Add documentation for shard global projections

soerenreichardt · soerenreichardt · commit e4c5098cecef · 2022-12-14T10:43:29.000+01:00
diff --git a/doc/modules/ROOT/pages/production-deployment/fabric.adoc b/doc/modules/ROOT/pages/production-deployment/fabric.adoc
@@ -9,8 +9,10 @@ Neo4j Fabric is a way to store and retrieve data in multiple databases, whether
 For more information about Fabric itself, please visit the https://neo4j.com/docs/operations-manual/4.4/fabric/introduction/[Fabric documentation].
 
 A typical Neo4j Fabric setup consists of two components: one or more shards that hold the data and one or more Fabric proxies that coordinate the distributed queries.
-Currently, the way of running the Neo4j Graph Data Science library in a Fabric deployment is to run GDS on the shards.
-Executing GDS on a Fabric proxy is currently not supported.
+There are two ways of running the Neo4j Graph Data Science library in a Fabric deployment, both of which are covered in this section:
+
+ . Running GDS on a Fabric <<fabric-shard, _shard_>>
+ . Running GDS on a Fabric <<fabric-proxy, _proxy_>>
 
 [[fabric-shard]]
 == Running GDS on the Shards
@@ -75,7 +77,54 @@ The query first connects to the analytical database where the PageRank algorithm
 The algorithm results are streamed to the proxy, together with the unique node id.
 For every row returned by the first subquery, the operational database is then queried for the persons name, again using the unique node id to identify the `Person` node across the shards.
 
-[[fabric-shard-limitations]]
-=== Limitations
 
-* It is not possible to run algorithms across shards.
+[[fabric-proxy]]
+== Running GDS on the Fabric Proxy
+
+In this mode of using GDS in a Fabric environment, the GDS operations are executed on the Fabric proxy server.

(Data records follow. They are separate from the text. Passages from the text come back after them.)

(** * pyRevit loader: discovery, cache and ribbon reconciliation

    A shallow embedding of the pyRevit loader script ([__init__.py]) and of
    the cache and session modules of the [pyRevit] library package
    ([Lib/pyRevit/_cache.py], [Lib/pyRevit/session.py]).

    Python strings are [string] (byte strings, as in Python 2), Python lists
    are [list], dictionaries are [gmap] or [gset], exceptions are an explicit
    error result. *)

From Stdlib Require Import ZArith String Ascii List Bool Lia.
From stdpp Require Import gmap strings list sorting.

Open Scope string_scope.
Open Scope Z_scope.
Open Scope list_scope.

Set Warnings "-register-all,-clear-no-such-hyp".

(** ** Exceptions *)

Inductive exn : Type :=
  | UnknownFileNameFormat
  | UnknownAssembly
  | ValueError
  | KeyError
  | IndexError
  | IOError
  | ArgumentException
  | TypeError
  | PyRevitCacheReadError
  | PyRevitCacheWriteError
  | PyRevitCacheExpiredError
  | PyRevitCacheError.

Inductive result (A : Type) : Type :=
  | Ok (a : A)
  | Raise (e : exn).
Arguments Ok {A} a.
Arguments Raise {A} e.

Definition bind {A B} (r : result A) (k : A -> result B) : result B :=
  match r with
  | Ok a => k a
  | Raise e => Raise e
  end.

Notation "'let*' x ':=' r 'in' k" := (bind r (fun x => k))
  (at level 10, x name, r at level 100, k at level 200).
Notation "'let*' ' p ':=' r 'in' k" :=
  (bind r (fun x => match x with p => k end))
  (at level 10, p strict pattern, r at level 100, k at level 200).

Definition is_ok {A} (r : result A) : bool :=
  match r with Ok _ => true | Raise _ => false end.

Global Instance exn_eq_dec : EqDecision exn.
Proof. solve_decision. Defined.

(** ** Python string primitives *)

Module Py.

Definition ascii_eqb (a b : ascii) : bool := Ascii.eqb a b.

Definition is_upper (c : ascii) : bool :=
  let n := nat_of_ascii c in (65 <=? n)%nat && (n <=? 90)%nat.

Definition lower_ascii (c : ascii) : ascii :=
  if is_upper c then ascii_of_nat (nat_of_ascii c + 32) else c.

(** [str.lower()] *)
Fixpoint lower (s : string) : string :=
  match s with
  | EmptyString => EmptyString
  | String c r => String (lower_ascii c) (lower r)
  end.

Definition is_digit (c : ascii) : bool :=
  let n := nat_of_ascii c in (48 <=? n)%nat && (n <=? 57)%nat.

Fixpoint all_digits (s : string) : bool :=
  match s with
  | EmptyString => true
  | String c r => is_digit c && all_digits r
  end.

(** [str.isdigit()]: at least one character and only digits. *)
Definition isdigit (s : string) : bool :=
  match s with
  | EmptyString => false
  | _ => all_digits s
  end.

(** [s[:n]] *)
Fixpoint take (n : nat) (s : string) : string :=
  match n, s with
  | O, _ => EmptyString
  | S _, EmptyString => EmptyString
  | S m, String c r => String c (take m r)
  end.

(** [s[n:]] *)
Fixpoint drop (n : nat) (s : string) : string :=
  match n, s with
  | O, _ => s
  | S _, EmptyString => EmptyString
  | S m, String _ r => drop m r
  end.

(** [s.startswith(p)] *)
Fixpoint startswith (p s : string) : bool :=
  match p, s with
  | EmptyString, _ => true
  | String _ _, EmptyString => false
  | String a p', String b s' => ascii_eqb a b && startswith p' s'
  end.

(** [s.endswith(p)] *)
Definition endswith (p s : string) : bool :=
  (String.length p <=? String.length s)%nat
  && String.eqb (drop (String.length s - String.length p) s) p.

(** [p in s] *)
Fixpoint contains (p s : string) : bool :=
  startswith p s
  || match s with
     | EmptyString => false
     | String _ r => contains p r
     end.

(** [s.split(sep)] for a one-character separator; [rsplit(sep)] without a
    [maxsplit] argument returns the same list. *)
Fixpoint split (sep : ascii) (s : string) : list string :=
  match s with
  | EmptyString => [EmptyString]
  | String c r =>
      if ascii_eqb c sep then EmptyString :: split sep r
      else match split sep r with
           | [] => [String c EmptyString]
           | w :: ws => String c w :: ws
           end
  end.

Definition rsplit (sep : ascii) (s : string) : list string := split sep s.

(** [s.replace(old, new)] for a non-empty [old]: non-overlapping
    occurrences, left to right. [fuel] bounds the number of positions. *)
Fixpoint replace_aux (fuel : nat) (old new s : string) : string :=
  match fuel with
  | O => s
  | S f =>
      match s with
      | EmptyString => EmptyString
      | String c r =>
          if startswith old s
          then new +:+ replace_aux f old new (drop (String.length old) s)
          else String c (replace_aux f old new r)
      end
  end.

Definition replace (old new s : string) : string :=
  match old with
  | EmptyString => s
  | _ => replace_aux (String.length s) old new s
  end.

Definition digit_val (c : ascii) : Z := Z.of_nat (nat_of_ascii c) - 48.

Fixpoint int_acc (acc : Z) (s : string) : Z :=
  match s with
  | EmptyString => acc
  | String c r => int_acc (10 * acc + digit_val c) r
  end.

(** [int(s)] on the strings the decoders pass to it: decimal digit strings
    (every call is guarded by an [isdigit] test on the token or on its
    prefix). The empty string is a [ValueError], as in Python. *)
Definition int (s : string) : result Z :=
  if isdigit s then Ok (int_acc 0 s) else Raise ValueError.

(** Index of the last occurrence of [c] in [s] ([str.rfind]). *)
Fixpoint rfind (c : ascii) (s : string) : option nat :=
  match s with
  | EmptyString => None
  | String a r =>
      match rfind c r with
      | Some i => Some (S i)
      | None => if ascii_eqb a c then Some O else None
      end
  end.

Fixpoint all_dots (s : string) : bool :=
  match s with
  | EmptyString => true
  | String c r => ascii_eqb c "." && all_dots r
  end.

(** [os.path.basename] on a name with [/] or [\] separators (the names the
    loader passes come from [os.listdir] and hold no separator). *)
Fixpoint basename (s : string) : string :=
  match s with
  | EmptyString => EmptyString
  | String c r =>
      if ascii_eqb c "/" || ascii_eqb c "\"
      then basename r
      else if contains "/" r || contains "\" r then basename r else s
  end.

(** [os.path.splitext] on a base name: the extension starts at the last dot,
    unless only dots precede it. *)
Definition splitext (s : string) : string * string :=
  match rfind "." s with
  | Some i => if all_dots (take i s) then (s, EmptyString)
              else (take i s, drop i s)
  | None => (s, EmptyString)
  end.

(** [x in l] for a list of strings. *)
Definition mem (x : string) (l : list string) : bool :=
  existsb (String.eqb x) l.

End Py.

+The graph projections are then using the data stored on the shards to construct the in-memory graph.
+
+NOTE: Currently only xref:management-ops/projections/graph-project-cypher-aggregation.adoc[Cypher Aggregation] is supported for projecting in-memory graphs on a Fabric proxy.
+
+Graph algorithms can then be executed on the Fabric proxy, similar to a single machine setup.
+This scenario is useful, if a graph, that logically represents a single graph, is distributed to different Fabric shards.
+
+[[fabric-proxy-setup]]
+=== Setup
+
+In this scenario we need to set up the proxy to run the Neo4j Graph Data Science library.
+
+The dbms that manages the Fabric proxy database needs to have the GDS plugin installed and configured.
+For more information see xref:installation/index.adoc[Installation].
+The proxy node should also be configured to handle the amount of data received from the shards as well as executing graph projections and algorithms.
+
+Fabric shards do not need any special configuration, i.e., the GDS library plugin does not need to be installed.
+
+[[fabric-proxy-examples]]
+=== Examples
+
+Let's assume we have a Fabric setup with two shards.
+Both shards function as the operational databases and hold graphs with the schema `(Person)-[KNOWS]->(Person)`.
+
+We now need to query the shards in order to drive the import process on the proxy node.
+
+[source, cypher, role=noplay]
+----
+CALL {
+  USE FABRIC_DB_NAME.FABRIC_SHARD_0_NAME
+  MATCH (p:Person) OPTIONAL MATCH (p)-[:KNOWS]->(n:Person)
+  RETURN p, n
+  UNION
+  USE FABRIC_DB_NAME.FABRIC_SHARD_1_NAME
+  MATCH (p:Person) OPTIONAL MATCH (p)-[:KNOWS]->(n:Person)
+  RETURN p, n
+}
+WITH gds.alpha.graph.project('graph', p, n) AS graph
+RETURN
+  graph.graphName AS graphName,
+  graph.nodeCount AS nodeCount,
+  graph.relationshipCount AS relationshipCount
+----
+
+We have now projected a graph with 5 nodes and 4 relationships.
+This graph can now be used like any standalone GDS database.